Now it is a fact, and not a very agreeable fact either, that a man with a mass of noble qualities may fail to attract the kindliness and good feeling towards him which a far less worthy individual, merely by certain traits, or by the semblance of them, of a yielding, passive nature is almost sure to acquire.

Conyers was generous, courageous, and loyal, in the most chivalrous sense of that word, to every obligation of friendship. He was eminently truthful and honorable; but he had two qualities whose baneful influence would disparage the very best of gifts. He was “imperious,” and, in the phrase of his brother officers, “he never gave in.” Some absurd impression had been made on him, as a child, that obstinacy and persistency were the noblest of attributes, and that, having said a thing, no event or circumstance could ever occur to induce a change of opinion.

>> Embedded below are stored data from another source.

(** ** Thrown values *)

(** [UserError n] stands for whatever a client callback throws itself,
    [TypeError] for a call of something that is not a function,
    [InvalidArgument v] for the [Error] built in the default branch of [add]
    (its message embeds [v]), and [UnsubscriptionError] is the class at the
    end of Subscription.ts. *)
#[warnings="-register-all"]
Inductive exn : Type :=
| UserError (n : nat)
| TypeError
| InvalidArgument (v : value)
| UnsubscriptionError (errors : list exn).

(** [err instanceof UnsubscriptionError] *)
Definition is_UnsubscriptionError (e : exn) : bool :=
  match e with
  | UnsubscriptionError _ => true
  | _ => false
  end.

(** ** Objects and the heap *)

(** The fields of a [Subscription].  [_subscriptions] is [undefined] at
    construction and [null] after [unsubscribe]; the code tests it only with
    [isArray], [||] and [if], which do not tell the two apart, so both are
    [None].  Every element that [add] pushes is an object reference.
    [_unsubscribe] is set by the constructor when a function is given.  The
    helpers [isFunction], [isArray] and [isObject] of ./util are not among
    the sources; they are taken to test what their names say, which on these
    fields is the distinction between [Some] and [None]. *)
Record Subscription : Type := mkSubscription {
  isUnsubscribed : bool;
  _unsubscribe : option fid;
  _subscriptions : option (list loc)
}.

(** Any other object that may be passed to [add]: what the code reads of it
    is the truthiness of its [isUnsubscribed] property and whether its
    [unsubscribe] property is a function. *)
Record foreign : Type := mkForeign {
  f_isUnsubscribed : bool;
  f_unsubscribe : option fid
}.

Inductive object : Type :=
| OSub (s : Subscription)
| OForeign (o : foreign).

(** One entry of the call log: client function [f] was invoked with
    [this] bound to [l].  The log is ghost state; no method reads it. *)
Record state : Type := mkState {
  heap : gmap loc object;
  log : list (loc * fid)
}.

(** [Subscription.EMPTY]: the first object allocated when the class is
    loaded, a subscription whose flag is set by hand. *)
Definition EMPTY : loc := 1%positive.

Definition empty_subscription : Subscription :=
  {| isUnsubscribed := true; _unsubscribe := None; _subscriptions := None |}.

Definition initial_state : state :=
  {| heap := {[ EMPTY := OSub empty_subscription ]}; log := [] |}.

(** The children of a node, as a list ([null] and [undefined] read as none). *)
Definition children (s : Subscription) : list loc :=
  default [] (_subscriptions s).

(** ** The monad of method bodies *)

Inductive result (A : Type) : Type :=
| Ok (a : A)
| Throw (e : exn).
Arguments Ok {A} a.
Arguments Throw {A} e.

(** A computation either stops without an answer ([None]: the call depth is
    used up, or a reference dangles) or ends in a state, normally or by a
    throw. *)
Definition M (A : Type) : Type := state -> option (state * result A).

Definition ret {A} (a : A) : M A := fun σ => Some (σ, Ok a).

Definition throw {A} (e : exn) : M A := fun σ => Some (σ, Throw e).

Definition stuck {A} : M A := fun _ => None.

Definition bind {A B} (m : M A) (k : A -> M B) : M B :=
  fun σ =>
    match m σ with
    | None => None
    | Some (σ', Ok a) => k a σ'
    | Some (σ', Throw e) => Some (σ', Throw e)
    end.

Notation "'let*' x ':=' m 'in' k" := (bind m (fun x => k))
  (at level 10, x pattern, m at level 100, k at level 200, only parsing).
Notation "m '>>' k" := (bind m (fun _ => k))
  (at level 100, k at level 200, right associativity, only parsing).

(** Modelled from the spec: [tryCatch] and [errorObject] of ./util are not
    among the sources.  The spec has the failure of a teardown or of a child
    captured and not propagated; [tryCatch m] runs [m] and hands a
    throw back as a value ([trial === errorObject], with [errorObject.e]). *)
Definition tryCatch {A} (m : M A) : M (result A) :=
  fun σ =>
    match m σ with
    | None => None
    | Some (σ', r) => Some (σ', Ok r)
    end.

Definition read (l : loc) : M object :=
  fun σ =>
    match heap σ !! l with
    | Some o => Some (σ, Ok o)
    | None => None
    end.

Definition set_object (l : loc) (o : object) (σ : state) : state :=
  {| heap := <[l := o]> (heap σ); log := log σ |}.

Definition add_event (ev : loc * fid) (σ : state) : state :=
  {| heap := heap σ; log := log σ ++ [ev] |}.

Definition write (l : loc) (o : object) : M unit :=
  fun σ => Some (set_object l o σ, Ok tt).

(** [new]: the object gets an address that is not in use. *)
Definition alloc (o : object) : M loc :=
  fun σ =>
    let l := fresh (dom (heap σ)) in
    Some (set_object l o σ, Ok l).

Definition record (ev : loc * fid) : M unit :=
  fun σ => Some (add_event ev σ, Ok tt).

(** Reading [this] inside a method of [Subscription]. *)
Definition read_sub (l : loc) : M Subscription :=
  let* o := read l in
  match o with
  | OSub s => ret s
  | OForeign _ => stuck
  end.

(** ** The methods of [Subscription] *)

(** The calls whose code is chosen at run time. *)
Record handlers : Type := mkHandlers {
  (** [sub.unsubscribe()] for an object reference [sub] *)
  call_unsubscribe : loc -> M unit;
  (** [f.call(this)] for a client function [f] *)
  call_function : fid -> loc -> M unit
}.

(** [subscriptions.indexOf(x)]: the first index whose element is identical
    to [x], or -1. *)
Fixpoint indexOf (x : value) (subs : list loc) : Z :=
  match subs with
  | [] => -1
  | y :: rest =>
      if strict_eq (VObj y) x then 0
      else let i := indexOf x rest in
           if i =? -1 then -1 else i + 1
  end.

(** [subscriptions.splice(i, 1)] *)
Definition splice1 (i : Z) (subs : list loc) : list loc :=
  take (Z.to_nat i) subs ++ drop (S (Z.to_nat i)) subs.

(** [sub.isUnsubscribed] read as a condition *)
Definition reads_unsubscribed (o : object) : bool :=
  match o with
  | OSub s => isUnsubscribed s
  | OForeign o => f_isUnsubscribed o
  end.

(** [typeof sub.unsubscribe === 'function']; for a [Subscription] this is
    the method of the class. *)
Definition has_unsubscribe (o : object) : bool :=
  match o with
  | OSub _ => true
  | OForeign o => bool_decide (is_Some (f_unsubscribe o))
  end.

(** [new Subscription(f)] *)
Definition new_Subscription (f : option fid) : Subscription :=
  {| isUnsubscribed := false; _unsubscribe := f; _subscriptions := None |}.

(** The fields after lines 52-56: the flag is set and [_subscriptions] is
    [null]; [_unsubscribe] is only read. *)
Definition unsubscribed (s : Subscription) : Subscription :=
  {| isUnsubscribed := true;
     _unsubscribe := _unsubscribe s;
     _subscriptions := None |}.

Section Methods.
Variable h : handlers.

(** Lines 58-64.  The pair is [(hasErrors, errors)]; an [errors] that is
    still [undefined] is the empty list. *)
Definition unsubscribe_own (this : loc) (_unsubscribe : option fid)
  : M (bool * list exn) :=
  match _unsubscribe with
  | Some f =>
      let* trial := tryCatch (call_function h f this) in
      match trial with
      | Throw e => ret (true, [e])
      | Ok _ => ret (false, [])
      end
  | None => ret (false, [])
  end.
(** * NodeMation Automation: workflow state manager, validator, tool surface
      and generation loop

    A shallow embedding of the TypeScript sources

      - [src/workflow/types.ts], [src/workflow/state.ts]
      - [src/workflow/validator.ts]
      - [src/tools/n8n-api.ts], [src/tools/index.ts]
      - [src/agent/workflow-builder.ts], [src/config/env.ts]

    Conventions of the embedding.

      - JavaScript strings are [string]s, a character standing for the code
        unit of its number.  [toLowerCase] is the folding of the ASCII
        capitals; on strings of ASCII characters it is what
        [String.prototype.toLowerCase] does, and the properties that depend on
        it are stated for such strings ([Js.isAscii]).
      - A JavaScript number is a [number]: an integer, or an integer plus a
        proper binary fraction.  These are the finite doubles, without their
        bounds on size and precision; [NaN] and the infinities, which no JSON
        text denotes, are outside the model.  Quantities the program computes
        itself and that are integers by construction (counters, grid
        positions, HTTP status codes) are in [Z].
      - A JavaScript [Map] is an association list kept in insertion order with
        unique keys ([JsMap]); [set] on a present key replaces the value in
        place, on an absent key it appends.  Plain objects used as string-keyed
        records are modelled the same way (the special enumeration order of
        integer-like keys and the [__proto__] setter are not modelled; the
        properties that depend on the keys of such an object are stated for
        states without a node named [__proto__]).
      - Code that may throw returns a [Completion]; methods of the state
        manager thread the manager's state explicitly. *)

From Stdlib Require Import ZArith List String Ascii Bool Lia DecimalString FinFun.
From Stdlib Require DecimalZ DecimalPos.
Import ListNotations.

Local Open Scope string_scope.
Local Open Scope Z_scope.

Set Implicit Arguments.

(** ** JavaScript strings *)

Module Js.

(** The double quote character, as a one-character string. *)
Definition dq : string := String (ascii_of_nat 34) EmptyString.

(** The line feed used by [errors.join('\n')]. *)
Definition nl : string := String (ascii_of_nat 10) EmptyString.

(** [quoted s] is [s] between double quotes, as in a template literal
    [`"${s}"`]. *)
Definition quoted (s : string) : string := dq ++ s ++ dq.

Definition lower_ascii (c : ascii) : ascii :=
  let n := nat_of_ascii c in
  if (Nat.leb 65 n && Nat.leb n 90)%bool then ascii_of_nat (n + 32) else c.

(** [String.prototype.toLowerCase] *)
Fixpoint toLowerCase (s : string) : string :=
  match s with
  | EmptyString => EmptyString
  | String c s' => String (lower_ascii c) (toLowerCase s')
  end.

(** The strings of ASCII characters. *)
Fixpoint isAscii (s : string) : bool :=
  match s with
  | EmptyString => true
  | String c s' => (Nat.ltb (nat_of_ascii c) 128 && isAscii s')%bool
  end.

(** [String.prototype.startsWith] *)
Definition startsWith (s pre : string) : bool := String.prefix pre s.

(** [String.prototype.includes] *)
Fixpoint includes (s sub : string) : bool :=
  (startsWith s sub ||
   match s with
   | EmptyString => false
   | String _ s' => includes s' sub
   end)%bool.

(** [String.prototype.endsWith] *)
Fixpoint endsWith (s suf : string) : bool :=
  (String.eqb s suf ||
   match s with
   | EmptyString => false
   | String _ s' => endsWith s' suf
   end)%bool.

(** [Array.prototype.join] *)
Definition join (sep : string) (l : list string) : string :=
  String.concat sep l.
(** * The built-in object subsystem of the ECMAScript engine

    A shallow embedding of [ecma-builtins.c] and
    [ecma-builtin-global-object.c]: the registry of built-in objects, the
    lazy instantiation of the Global object's properties, the encoding of
    built-in routines into function objects, the dispatch of routine calls,
    and the binary search over magic string identifiers.

    C integers are [Z] with the wrap-around of their width written out,
    enumerators are the integers they denote, pointers are indices into a
    heap of objects, and every routine that touches the heap or the registry
    threads the engine state explicitly.  Fatal exits of the engine
    (assertions, unreachable and unimplemented branches) are outcomes of
    their own. *)

From Stdlib Require Import ZArith Lia Bool.
From stdpp Require Import base option list strings.

Local Open Scope Z_scope.

(** ** Outcomes of engine routines *)

(** The ways a routine leaves without a result.  [ASSERTION] is a failed
    [JERRY_ASSERT] (debug builds only), [UNREACHABLE] and [UNIMPLEMENTED] are
    [JERRY_UNREACHABLE] and [JERRY_UNIMPLEMENTED]; [OUT_OF_BOUNDS] is a read
    outside an array or through a pointer that designates nothing, and
    [FUEL] the exhaustion of the recursion budget of the model. *)
Inductive abort_t : Type :=
| ASSERTION
| UNREACHABLE
| UNIMPLEMENTED
| OUT_OF_BOUNDS
| FUEL.

Inductive outcome (A : Type) : Type :=
| Ok (a : A)
| Abort (why : abort_t).

Arguments Ok {A} a.
Arguments Abort {A} why.

Definition outcome_bind {A B : Type} (c : outcome A) (k : A -> outcome B) : outcome B :=
  match c with
  | Ok a => k a
  | Abort why => Abort why
  end.

(** ** Machine integers and C control flow *)

Definition to_int32 (z : Z) : Z := (z + 2 ^ 31) mod 2 ^ 32 - 2 ^ 31.
Definition to_uint32 (z : Z) : Z := z mod 2 ^ 32.
Definition to_uint64 (z : Z) : Z := z mod 2 ^ 64.

(** [a[i]] for a C index [i]. *)
Definition array_get {A : Type} (a : list A) (i : Z) : option A :=
  if i <? 0 then None else a !! Z.to_nat i.

(** A [switch] statement: the case labels in the order of the source, each
    with its body, and the [default] body. *)
Fixpoint switch {K : Type} `{EqDecision K} {A : Type}
    (scrutinee : K) (cases : list (K * A)) (default : A) : A :=
  match cases with
  | [] => default
  | (label, body) :: rest =>
      if decide (scrutinee = label) then body else switch scrutinee rest default
  end.

(** ** Build configuration *)

(** [JERRY_NDEBUG] is [true] in builds that compile assertions out;
    [CONFIG_ECMA_COMPACT_PROFILE] is [true] in the compact profile. *)
Class build_t : Type := {
  JERRY_NDEBUG : bool;
  CONFIG_ECMA_COMPACT_PROFILE : bool
}.

Definition JERRY_ASSERT `{build_t} (cond : bool) : outcome unit :=
  if JERRY_NDEBUG then Ok tt
  else if cond then Ok tt else Abort ASSERTION.

(** ** Binary search for a magic string identifier *)

(** The debug loop over [id_index = 1 .. array_length - 1] checking
    [ids [id_index - 1] < ids [id_index]]. *)
Fixpoint ids_are_sorted (ids : list Z) : bool :=
  match ids with
  | [] => true
  | x :: rest =>
      match rest with
      | [] => true
      | y :: _ => (x <? y) && ids_are_sorted rest
      end
  end.

(** The [while (min <= max)] loop; [fuel] bounds the number of iterations. *)
Fixpoint bin_search_loop `{build_t} (fuel : nat) (ids : list Z) (key : Z) (min max : Z)
    : outcome Z :=
  if min <=? max then
    match fuel with
    | O => Abort FUEL
    | S fuel' =>
        let mid := to_int32 (min + max) ÷ 2 in
        match array_get ids mid with
        | None => Abort OUT_OF_BOUNDS
        | Some id_mid =>
            if id_mid =? key then Ok mid
            else if id_mid >? key then
              bin_search_loop fuel' ids key min (to_int32 (mid - 1))
            else
              outcome_bind (JERRY_ASSERT (id_mid <? key)) (fun _ =>
              bin_search_loop fuel' ids key (to_int32 (mid + 1)) max)
        end
    end
  else Ok (-1).

Definition ecma_builtin_bin_search_for_magic_string_id_in_array `{build_t}
    (ids : list Z) (key : Z) : outcome Z :=
  outcome_bind (JERRY_ASSERT (ids_are_sorted ids)) (fun _ =>
  let min := 0 in
  let max := to_int32 (Z.of_nat (length ids) - 1) in
  bin_search_loop (length ids) ids key min max).

(** ** Identifiers declared by the engine's headers *)

(** An [ecma_magic_string_id_t] is the integer of its enumerator.  The
    enumeration itself is declared in [ecma-globals.h]; the enumerators the
    two files name are the fields below, [ECMA_MAGIC_STRING__COUNT] being
    the number of magic strings. *)
Class magic_strings_t : Type := {
  ECMA_MAGIC_STRING_EVAL : Z;
  ECMA_MAGIC_STRING_UNDEFINED : Z;
  ECMA_MAGIC_STRING_NAN : Z;
  ECMA_MAGIC_STRING_INFINITY_UL : Z;
  ECMA_MAGIC_STRING_OBJECT_UL : Z;
  ECMA_MAGIC_STRING_FUNCTION_UL : Z;
  ECMA_MAGIC_STRING_ARRAY_UL : Z;
  ECMA_MAGIC_STRING_STRING_UL : Z;
  ECMA_MAGIC_STRING_BOOLEAN_UL : Z;
  ECMA_MAGIC_STRING_NUMBER_UL : Z;
  ECMA_MAGIC_STRING_DATE_UL : Z;
  ECMA_MAGIC_STRING_REG_EXP_UL : Z;
  ECMA_MAGIC_STRING_ERROR_UL : Z;
  ECMA_MAGIC_STRING_EVAL_ERROR_UL : Z;
  ECMA_MAGIC_STRING_RANGE_ERROR_UL : Z;
  ECMA_MAGIC_STRING_REFERENCE_ERROR_UL : Z;
  ECMA_MAGIC_STRING_SYNTAX_ERROR_UL : Z;
  ECMA_MAGIC_STRING_TYPE_ERROR_UL : Z;
  ECMA_MAGIC_STRING_URI_ERROR_UL : Z;
  ECMA_MAGIC_STRING_MATH_UL : Z;
  ECMA_MAGIC_STRING_JSON_U : Z;
  ECMA_MAGIC_STRING_PARSE_INT : Z;
  ECMA_MAGIC_STRING_PARSE_FLOAT : Z;
  ECMA_MAGIC_STRING_IS_NAN : Z;
  ECMA_MAGIC_STRING_IS_FINITE : Z;
  ECMA_MAGIC_STRING_DECODE_URI : Z;
  ECMA_MAGIC_STRING_DECODE_URI_COMPONENT : Z;
  ECMA_MAGIC_STRING_ENCODE_URI : Z;
  ECMA_MAGIC_STRING_ENCODE_URI_COMPONENT : Z;
  ECMA_MAGIC_STRING_COMPACT_PROFILE_ERROR_UL : Z;
  ECMA_MAGIC_STRING_LENGTH : Z;
  ECMA_MAGIC_STRING__EMPTY : Z;
  ECMA_MAGIC_STRING__COUNT : Z
}.

(** The kinds of objects ([ecma_object_type_t]); the last constructor stands
    for the kinds these files never name. *)
Inductive ecma_object_type_t : Type :=
| ECMA_OBJECT_TYPE_GENERAL
| ECMA_OBJECT_TYPE_FUNCTION
| ECMA_OBJECT_TYPE_BUILT_IN_FUNCTION
| ECMA_OBJECT_TYPE_OTHER (kind : nat).

#[export] Instance ecma_object_type_eq_dec : EqDecision ecma_object_type_t.
Proof. solve_decision. Defined.

(** One entry of [ECMA_BUILTIN_LIST]: the five arguments of the list's macro. *)
Record builtin_descriptor_t : Type := {
  entry_builtin_id : nat;
  entry_object_type : ecma_object_type_t;
  entry_object_class : Z;
  entry_object_prototype_builtin_id : nat;
  entry_lowercase_name : string
}.

(** An [ecma_builtin_id_t] is the number of its enumerator.  The enumeration
    and [ECMA_BUILTIN_LIST] are declared in [ecma-builtins.h] and
    [ecma-builtins-internal.h], as are the position and the width of the two
    fields of a routine identifier. *)
Class builtins_t : Type := {
  ECMA_BUILTIN_ID_GLOBAL : nat;
  ECMA_BUILTIN_ID_OBJECT : nat;
  ECMA_BUILTIN_ID_MATH : nat;
  ECMA_BUILTIN_ID_STRING : nat;
  ECMA_BUILTIN_ID_BOOLEAN : nat;
  ECMA_BUILTIN_ID_NUMBER : nat;
  ECMA_BUILTIN_ID_ARRAY : nat;
  ECMA_BUILTIN_ID_FUNCTION : nat;
  ECMA_BUILTIN_ID_FUNCTION_PROTOTYPE : nat;
  ECMA_BUILTIN_ID_STRING_PROTOTYPE : nat;
  ECMA_BUILTIN_ID_NUMBER_PROTOTYPE : nat;
  ECMA_BUILTIN_ID_BOOLEAN_PROTOTYPE : nat;
  ECMA_BUILTIN_ID_COMPACT_PROFILE_ERROR : nat;
  ECMA_BUILTIN_ID__COUNT : nat;
  ECMA_BUILTIN_LIST : list builtin_descriptor_t;
  ECMA_BUILTIN_ROUTINE_ID_BUILT_IN_OBJECT_ID_POS : Z;
  ECMA_BUILTIN_ROUTINE_ID_BUILT_IN_OBJECT_ID_WIDTH : Z;
  ECMA_BUILTIN_ROUTINE_ID_BUILT_IN_ROUTINE_ID_POS : Z;
  ECMA_BUILTIN_ROUTINE_ID_BUILT_IN_ROUTINE_ID_WIDTH : Z
}.

(** ** Values, properties and objects *)

(** Modelled from the spec: the engine's strings, of which the subsystem
    only asks whether one is a magic string and which (interned-string
    lookup and comparison, the identifiers being an opaque ordered space).
    A string whose text is that of a magic string is [ECMA_STRING_MAGIC]. *)
Inductive ecma_string_t : Type :=
| ECMA_STRING_MAGIC (id : Z)
| ECMA_STRING_CHARS (chars : string).

#[export] Instance ecma_string_eq_dec : EqDecision ecma_string_t.
Proof. solve_decision. Defined.

Definition ecma_get_magic_string (id : Z) : ecma_string_t := ECMA_STRING_MAGIC id.

Definition ecma_is_string_magic (string_p : ecma_string_t) : option Z :=
  match string_p with
  | ECMA_STRING_MAGIC id => Some id
  | ECMA_STRING_CHARS _ => None
  end.

(** Numbers, as far as this code makes them: NaN, the infinities, and the
    integers it writes as literals. *)
Inductive ecma_number_t : Type :=
| ECMA_NUMBER_NAN
| ECMA_NUMBER_INFINITY (sign : bool)
| ECMA_NUMBER_FINITE (z : Z).

Definition ECMA_NUMBER_ZERO : ecma_number_t := ECMA_NUMBER_FINITE 0.
Definition ecma_number_make_nan : ecma_number_t := ECMA_NUMBER_NAN.
Definition ecma_number_make_infinity (sign : bool) : ecma_number_t := ECMA_NUMBER_INFINITY sign.

Definition ecma_number_is_nan (num : ecma_number_t) : bool :=
  match num with ECMA_NUMBER_NAN => true | _ => false end.

Definition ecma_number_is_infinity (num : ecma_number_t) : bool :=
  match num with ECMA_NUMBER_INFINITY _ => true | _ => false end.

Inductive ecma_simple_value_t : Type :=
| ECMA_SIMPLE_VALUE_EMPTY
| ECMA_SIMPLE_VALUE_UNDEFINED
| ECMA_SIMPLE_VALUE_NULL
| ECMA_SIMPLE_VALUE_FALSE
| ECMA_SIMPLE_VALUE_TRUE.

(** An object pointer is the index of the object in the heap; a pointer
    that may be [NULL] is an [option]. *)
Abbreviation ecma_object_ptr := nat (only parsing).

Inductive ecma_value_t : Type :=
| ECMA_TYPE_SIMPLE (v : ecma_simple_value_t)
| ECMA_TYPE_NUMBER (num : ecma_number_t)
| ECMA_TYPE_STRING (str : ecma_string_t)
| ECMA_TYPE_OBJECT (obj_p : ecma_object_ptr).

Definition ecma_make_simple_value (v : ecma_simple_value_t) : ecma_value_t := ECMA_TYPE_SIMPLE v.
Definition ecma_make_number_value (num : ecma_number_t) : ecma_value_t := ECMA_TYPE_NUMBER num.
Definition ecma_make_object_value (obj_p : ecma_object_ptr) : ecma_value_t := ECMA_TYPE_OBJECT obj_p.

Inductive ecma_completion_type_t : Type :=
| ECMA_COMPLETION_TYPE_NORMAL
| ECMA_COMPLETION_TYPE_RETURN
| ECMA_COMPLETION_TYPE_THROW.

Record ecma_completion_value_t : Type := {
  completion_type : ecma_completion_type_t;
  completion_value : ecma_value_t
}.

Definition ecma_make_simple_completion_value (v : ecma_simple_value_t) : ecma_completion_value_t :=
  {| completion_type := ECMA_COMPLETION_TYPE_NORMAL;
     completion_value := ecma_make_simple_value v |}.

Definition ecma_is_completion_value_throw (c : ecma_completion_value_t) : bool :=
  match completion_type c with ECMA_COMPLETION_TYPE_THROW => true | _ => false end.

Definition ecma_is_completion_value_normal (c : ecma_completion_value_t) : bool :=
  match completion_type c with ECMA_COMPLETION_TYPE_NORMAL => true | _ => false end.

Inductive ecma_internal_property_id_t : Type :=
| ECMA_INTERNAL_PROPERTY_CLASS
| ECMA_INTERNAL_PROPERTY_BUILT_IN_ID
| ECMA_INTERNAL_PROPERTY_BUILT_IN_ROUTINE_ID
| ECMA_INTERNAL_PROPERTY_NON_INSTANTIATED_BUILT_IN_MASK_0_31
| ECMA_INTERNAL_PROPERTY_PRIMITIVE_STRING_VALUE
| ECMA_INTERNAL_PROPERTY_PRIMITIVE_NUMBER_VALUE
| ECMA_INTERNAL_PROPERTY_PRIMITIVE_BOOLEAN_VALUE.

#[export] Instance ecma_internal_property_id_eq_dec : EqDecision ecma_internal_property_id_t.
Proof. solve_decision. Defined.

(** The 32-bit [u.internal_property.value]: an integer, a simple value, or
    what [ECMA_SET_POINTER] stored there, kept as the string or the number
    pointed to. *)
Inductive ecma_internal_value_t : Type :=
| INTERNAL_UINT32 (z : Z)
| INTERNAL_SIMPLE (v : ecma_simple_value_t)
| INTERNAL_STRING (str : ecma_string_t)
| INTERNAL_NUMBER (num : ecma_number_t).

Definition ECMA_PROPERTY_WRITABLE : bool := true.
Definition ECMA_PROPERTY_NOT_WRITABLE : bool := false.
Definition ECMA_PROPERTY_ENUMERABLE : bool := true.
Definition ECMA_PROPERTY_NOT_ENUMERABLE : bool := false.
Definition ECMA_PROPERTY_CONFIGURABLE : bool := true.
Definition ECMA_PROPERTY_NOT_CONFIGURABLE : bool := false.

Such a quality is singularly unfitted to youth, and marvellously out of place in a regiment; hence was it that the “Rajah,” as he was generally called by his comrades, had few intimates, and not one friend amongst them.

If I have dwelt somewhat lengthily on these traits, it is because their possessor is one destined to be much before us in this history. I will but chronicle one other feature. I am sorry it should be a disqualifying one. Owing in great measure, perhaps altogether, to his having been brought up in the East, where Hindoo craft and subtlety were familiarized to his mind from infancy, he was given to suspect that few things were ever done from the motives ascribed to them, and that under the open game of life was another concealed game, which was the real one. As yet, this dark and pernicious distrust had only gone the length of impressing him with a sense of his own consummate acuteness, an amount of self-satisfaction, which my reader may have seen tingeing the few words he exchanged with his Colonel before separating.

Let us see him now as he sits in a great easy-chair, his sprained ankle resting on another, in a little honeysuckle-covered arbor of the garden, a table covered with books and fresh flowers beside him, while Darby stands ready to serve him from the breakfast-table, where a very tempting meal is already spread out.